Unveiling the Intricate Journey:
Each adult human body comprises trillions of cells, but it all begins with a single fertilized egg. This fertilized egg undergoes rapid cell divisions, multiplying and differentiating to give rise to various cell types that ultimately form the placenta and the embryo. However, the recent study reveals that around a quarter of the cells from 5-day-old embryos do not fit into any known cell type category such as preembryo or preplacenta. Upon further investigation, scientists identified these cells as carrying “young transposable elements” or “jumping genes,” which have the ability to copy themselves and integrate into DNA, often causing damage in the process.
Quality Control through Self-Destruction:
The presence of these jumping genes in a subset of cells points towards a quality control process at play. These damaged cells with DNA damage undergo programmed cell death, preventing them from becoming part of the developing baby. Dr. Zsuzsanna Izsvák, co-lead author of the study, explains that while humans, like all organisms, try to suppress these jumping genes, they are still active in some early developmental cells. It appears that our genetic defenses may not activate quickly enough to counter these potentially harmful genetic components. The self-destruction of damaged cells represents a survival of the fittest scenario within nearly identical cells, an intriguing concept that challenges our conventional understanding of natural selection.
The Role of Endogenous Human H Virus:
Intriguingly, the researchers found that the key cells that will give rise to the embryo, known as the inner cell mass (ICM), do not contain jumping genes. Instead, these cells express a virus-like gene called endogenous human H virus, which helps suppress the activity of young jumping genes. This discovery supports the emerging pattern that humans utilize old genetic enemies to combat new ones. The intricate interplay between genes and the way they interact during early embryonic development adds another layer of complexity to the already fascinating subject.
Implications for IVF and Regenerative Medicine:
Understanding the complex processes that occur during early human embryonic development has significant implications for IVF and regenerative medicine. In the case of IVF, being able to identify and remove damaged cells that harbor jumping genes could improve the success rates of assisted reproductive technologies. The removal of such cells would ensure the selection of healthier cells, increasing the chances of a successful pregnancy.
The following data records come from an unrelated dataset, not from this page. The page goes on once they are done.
Lemma bind_Ok {A B} (c : M A) (k : A -> M B) w a w' :
  c w = (Ok a, w') -> bind c k w = k a w'.
Proof. intros Hc. unfold bind. now rewrite Hc. Qed.

Lemma bind_Throw {A B} (c : M A) (k : A -> M B) w e w' :
  c w = (Throw e, w') -> bind c k w = (Throw e, w').
Proof. intros Hc. unfold bind. now rewrite Hc. Qed.

(** [getSheet] after a successful [load]. *)
Lemma getSheet_loaded selector w sp w' :
  Spreadsheet.load w = (Ok (Some sp), w') ->
  Spreadsheet.getSheet selector w
  = (Ok (List.find (Spreadsheet.sheet_matches selector) (sheets sp)), w').
Proof. intros Hl. unfold Spreadsheet.getSheet. now rewrite (bind_Ok _ _ _ _ _ Hl). Qed.

Lemma find_none_iff {A} (p : A -> bool) (l : list A) :
  (forall x, In x l -> p x = false) -> List.find p l = None.
Proof.
  induction l as [|x l IH]; intros Hp; [reflexivity|]. simpl.
  rewrite (Hp x (or_introl eq_refl)). apply IH. intros y Hy. apply Hp. now right.
Qed.

End AdapterFacts.

(** C9, as the code has it.  On a loaded spreadsheet in which no sheet
    has the selector as its identity or its title, [getSheet] returns
    the absent result; it is each operation resolving its sheet through
    [getSheet] that then fails with [NotFound]. *)
Theorem getSheet_no_match {engine : Engine} {transport : Transport}
    (selector : jsval) (w w' : Spreadsheet) (sp : SpreadsheetData) :
  Spreadsheet.load w = (Ok (Some sp), w') ->
  (forall s, In s (sheets sp) -> Spreadsheet.sheet_matches selector s = false) ->
  Spreadsheet.getSheet selector w = (Ok None, w')
  /\ Spreadsheet.deleteSheet selector w = (Throw NotFound, w')
  /\ (forall limit start fresh,
        Spreadsheet.list {| Spreadsheet.limit := limit; Spreadsheet.start := start;
                            Spreadsheet.sheet := selector;
                            Spreadsheet.fresh := fresh |} w
        = (Throw NotFound, w'))
  /\ (forall data, Spreadsheet.append data selector w = (Throw NotFound, w'))
  /\ (forall update upsert,
        Spreadsheet.update (Some update) selector upsert w = (Throw NotFound, w'))
  /\ (forall rows columns,
        Spreadsheet.delete rows columns selector w = (Throw NotFound, w')).
Proof.
  intros Hload Hno.
  assert (Hget : Spreadsheet.getSheet selector w = (Ok None, w')).
  { rewrite (getSheet_loaded _ _ _ _ Hload). now rewrite find_none_iff. }
  split; [exact Hget|].
  repeat split; intros;
    unfold Spreadsheet.deleteSheet, Spreadsheet.list, Spreadsheet.append,
      Spreadsheet.update, Spreadsheet.delete; cbn [Spreadsheet.sheet];
    now rewrite (bind_Ok _ _ _ _ _ Hget).
Qed.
Additionally, in the field of regenerative medicine, where researchers aim to harness the potential of stem cells for tissue repair and regeneration, this newfound understanding of quality control mechanisms within the early embryo could contribute to more efficient and safer treatments.
Summary:
The recent study on early human embryonic development offers insights into a previously overlooked cell type that self-destructs within days of formation. These cells, containing jumping genes, undergo programmed cell death due to DNA damage, acting as a quality control mechanism to protect the developing fetus. This discovery challenges our assumptions about the sequential nature of early embryonic development and sheds light on the interplay between different cell types. The presence of endogenous human H virus in cells destined to become the embryo highlights the strategic use of old genetic enemies to combat potentially harmful genetic components. The findings have important implications for improving IVF outcomes and advancing regenerative medicine. By further unraveling the complexities of early human embryonic development, scientists pave the way for new breakthroughs and advancements in reproductive and regenerative healthcare.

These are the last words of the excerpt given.